• **Assignment**:
Every record must be restated exactly as written.

• **The data**:
Definition persist_link (goal_id : GoalId) (expected_version new_version : N) (process_id : option ProcessId) : Goals unit :=
  transaction (λ e, TransitionStorage (Sql e)) (
    u64_param (λ e, TransitionStorage (Sql e)) new_version ;;
    changed ← map_err TransitionStorage (update_goal goal_id (Some expected_version)
      (λ at_ row, updated (ob_goal_state row) (ob_wait row) process_id new_version at_ row));
    if changed =? 0 then
      fresh ← map_err TransitionStorage (get_goal goal_id);
      throw (match fresh with Some g => VersionConflict expected_version (gl_version g) | None => NotFound goal_id end)
    else map_err TransitionStorage (insert_event goal_id new_version "process_link"
      (object [("process_id", match process_id with Some p => String_ (uuid_text p) | None => Null end)]))).

Definition set_process_link (goal_id : GoalId) (expected_version : N) (process_id : option ProcessId) : Goals GoalSnapshot :=
  current ← map_err TransitionStorage (get_goal goal_id);
  current ← ok_or current (NotFound goal_id);
  ensure (gl_version current =? expected_version) (VersionConflict expected_version (gl_version current)) ;;
  persist_link goal_id expected_version (gl_version current + 1) process_id ;;
  goal ← map_err TransitionStorage (get_goal goal_id);
  ok_or goal (NotFound goal_id).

• **Written reply**:
Definition persist_link (goal_id : GoalId) (expected_version new_version : N) (process_id : option ProcessId) : Goals unit :=
  transaction (λ e, TransitionStorage (Sql e)) (
    u64_param (λ e, TransitionStorage (Sql e)) new_version ;;
    changed ← map_err TransitionStorage (update_goal goal_id (Some expected_version)
      (λ at_ row, updated (ob_goal_state row) (ob_wait row) process_id new_version at_ row));
    if changed =? 0 then
      fresh ← map_err TransitionStorage (get_goal goal_id);
      throw (match fresh with Some g => VersionConflict expected_version (gl_version g) | None => NotFound goal_id end)
    else map_err TransitionStorage (insert_event goal_id new_version "process_link"
      (object [("process_id", match process_id with Some p => String_ (uuid_text p) | None => Null end)]))).

Definition set_process_link (goal_id : GoalId) (expected_version : N) (process_id : option ProcessId) : Goals GoalSnapshot :=
  current ← map_err TransitionStorage (get_goal goal_id);
  current ← ok_or current (NotFound goal_id);
  ensure (gl_version current =? expected_version) (VersionConflict expected_version (gl_version current)) ;;
  persist_link goal_id expected_version (gl_version current + 1) process_id ;;
  goal ← map_err TransitionStorage (get_goal goal_id);
  ok_or goal (NotFound goal_id).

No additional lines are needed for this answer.